Production PostgreSQL Example

Complete setup:

apiVersion: v1
kind: ConfigMap
metadata:
  name: postgres-config
data:
  POSTGRES_DB: production
  POSTGRES_USER: admin
---
apiVersion: v1
kind: Secret
metadata:
  name: postgres-secret
type: Opaque
data:
  POSTGRES_PASSWORD: cGFzc3dvcmQ=  # base64 encoded
---
apiVersion: storage.k8s.io/v1
kind: StorageClass
metadata:
  name: postgres-storage
provisioner: kubernetes.io/aws-ebs
parameters:
  type: gp2
  fsType: ext4
allowVolumeExpansion: true
---
apiVersion: apps/v1
kind: StatefulSet
metadata:
  name: postgres
spec:
  serviceName: postgres
  replicas: 1
  selector:
    matchLabels:
      app: postgres
  template:
    metadata:
      labels:
        app: postgres
    spec:
      containers:
      - name: postgres
        image: postgres:10.4
        ports:
        - containerPort: 5432
          name: postgres
        envFrom:
        - configMapRef:
            name: postgres-config
        - secretRef:
            name: postgres-secret
        volumeMounts:
        - name: postgres-storage
          mountPath: /var/lib/postgresql/data
          subPath: postgres
        resources:
          requests:
            memory: "1Gi"
            cpu: "500m"
          limits:
            memory: "2Gi"
            cpu: "1000m"
  volumeClaimTemplates:
  - metadata:
      name: postgres-storage
    spec:
      accessModes: [ "ReadWriteOnce" ]
      storageClassName: postgres-storage
      resources:
        requests:
          storage: 20Gi
---
apiVersion: v1
kind: Service
metadata:
  name: postgres
spec:
  selector:
    app: postgres
  ports:
  - port: 5432
    targetPort: 5432
  clusterIP: None  # Headless service

Common Issues

1. PVC stuck in Pending:

kubectl describe pvc postgres-pvc
# Check: No PV matches, or StorageClass missing

2. Pod can’t mount volume:

kubectl describe pod postgres-0
# Check: Volume already mounted on another node (RWO)

3. Out of disk space:

kubectl exec postgres-0 -- df -h
# Expand PVC or clean up data

Results

Before:

  • emptyDir volumes
  • Data lost on pod restart
  • Manual backups
  • No persistence

After:

  • Persistent volumes
  • Data survives restarts
  • Automated backups
  • 100% data retention

Lessons Learned

  1. Never use emptyDir for data - Always use PV/PVC
  2. Use StorageClass - Dynamic provisioning is easier
  3. Set reclaim policy carefully - Retain for production
  4. Monitor disk usage - Set up alerts
  5. Test backups - Regularly restore from backup

Conclusion

Persistent volumes are essential for stateful applications in Kubernetes.
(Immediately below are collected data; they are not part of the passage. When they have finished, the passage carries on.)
(** A row of a prepared frame holds a record when its cells are the fields
    of the record. *)
Definition holds_order (r : gmap string pyval) (o : order_record) : Prop :=
  r !! "Item number" = Some (PyStr (o_item o)) /\
  r !! "Sale date" = Some (timestamp_cell (o_sale_date o)).

Definition holds_listing (r : gmap string pyval) (l : listing_record) : Prop :=
  r !! "Item number" = Some (PyStr (l_item l)) /\
  r !! "Available quantity" = Some (l_available_quantity l) /\
  r !! "Start date" = Some (timestamp_cell (l_start_date l)).

(** Wherever the loop compares a quantity with zero, that is for every
    listing whose item is not sold, the quantity is a number. *)
Definition comparable_quantities (sold : gset pyval) (listings : list listing_record)
    : bool :=
  forallb (fun l => bool_decide (PyStr (l_item l) ∈ sold)
                    || match gt_zero (l_available_quantity l) with
                       | Ok _ => true
                       | Raise _ => false
                       end) listings.



(** The value a session key holds, [None] when the key is not there. *)
Definition stored (k : string) (s : St.state) : option DataFrame :=
  default None (St.session_state s !! k).

(** A quantity cell that is zero, as an integer or as a float. *)
Definition zero_quantity (q : pyval) : bool :=
  match q with
  | PyInt 0 => true
  | PyFloat (S754_zero _) => true
  | _ => false
  end.

(** A text made of an optional minus sign and one decimal digit at least. *)
Definition is_integer_string (s : string) : bool :=
  match list_ascii_of_string s with
  | c :: l =>
      if is_char c "-" then
        match l with
        | [] => false
        | _ :: _ => forallb is_digit l
        end
      else forallb is_digit (c :: l)
  | [] => false
  end.

Definition has_decimal_point (s : string) : bool :=
  existsb (fun c => is_char c ".") (list_ascii_of_string s).

Definition is_finite (x : spec_float) : bool :=
  match x with
  | S754_zero _ | S754_finite _ _ _ => true
  | _ => false
  end.

(** [needle in text] *)
Definition names (text needle : string) : Prop :=
  exists pre post : string, text = pre +:+ needle +:+ post.

(** [[col for col in expected_columns if col not in df.columns]] *)
Definition missing_columns (expected_columns : list string) (df : DataFrame) : list string :=
  List.filter (fun col => negb (bool_decide (col ∈ columns df))) expected_columns.

Section Program.

(** The uploaded files, [pd.read_csv] with the arguments the program passes
    ([dtype], [delimiter], [skiprows]; the encoding is always UTF-8) and
    [pd.to_datetime(col, errors='coerce')], where [None] stands for NaT, are
    the library's: the program is modelled over any of them. *)
Variable file : Type.
Variable pd_read_csv :
  file -> list (string * dtype) -> string -> option nat -> result DataFrame.
Variable pd_to_datetime : list pyval -> list (option Z).

Definition read_csv_filtered (f : file) (expected_columns : list string)
    (dt : list (string * dtype)) (delimiter : string) (skiprows : option nat)
    : M (option DataFrame) :=
  try_except
    (df ← lift (pd_read_csv f dt delimiter skiprows);
     match missing_columns expected_columns df with
     | (_ :: _) as missing =>
         _ ← error ("Missing expected columns: " +:+ String.concat ", " missing);
         mret None
     | [] => mret (Some df)
     end)
    (fun e =>
       _ ← error ("Error reading the CSV file: " +:+ exn_msg e);
       mret None).

Definition format_item_number (item_number : pyval) : result string :=
  if truthy item_number then
    x ← py_float item_number; Ok (format_0f x)
  else Ok EmptyString.

(** [df[c] = df[c].apply(format_item_number)] *)
Definition apply_format_item_number (df : DataFrame) (c : string) : result DataFrame :=
  col ← getcol df c;
  items ← map_result format_item_number col;
  setcol df c (List.map PyStr items).

(** [df[c] = pd.to_datetime(df[c], errors='coerce')] *)
Definition apply_to_datetime (df : DataFrame) (c : string) : result DataFrame :=
  col ← getcol df c;
  setcol df c (List.map timestamp_cell (pd_to_datetime col)).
Don’t learn this lesson the hard way.

Key takeaways:

  1. Use PV/PVC for persistent data
  2. StorageClass for dynamic provisioning
  3. StatefulSet for stateful apps
  4. Monitor storage usage
  5. Test backup and restore

Your data is precious. Protect it with proper persistent volumes.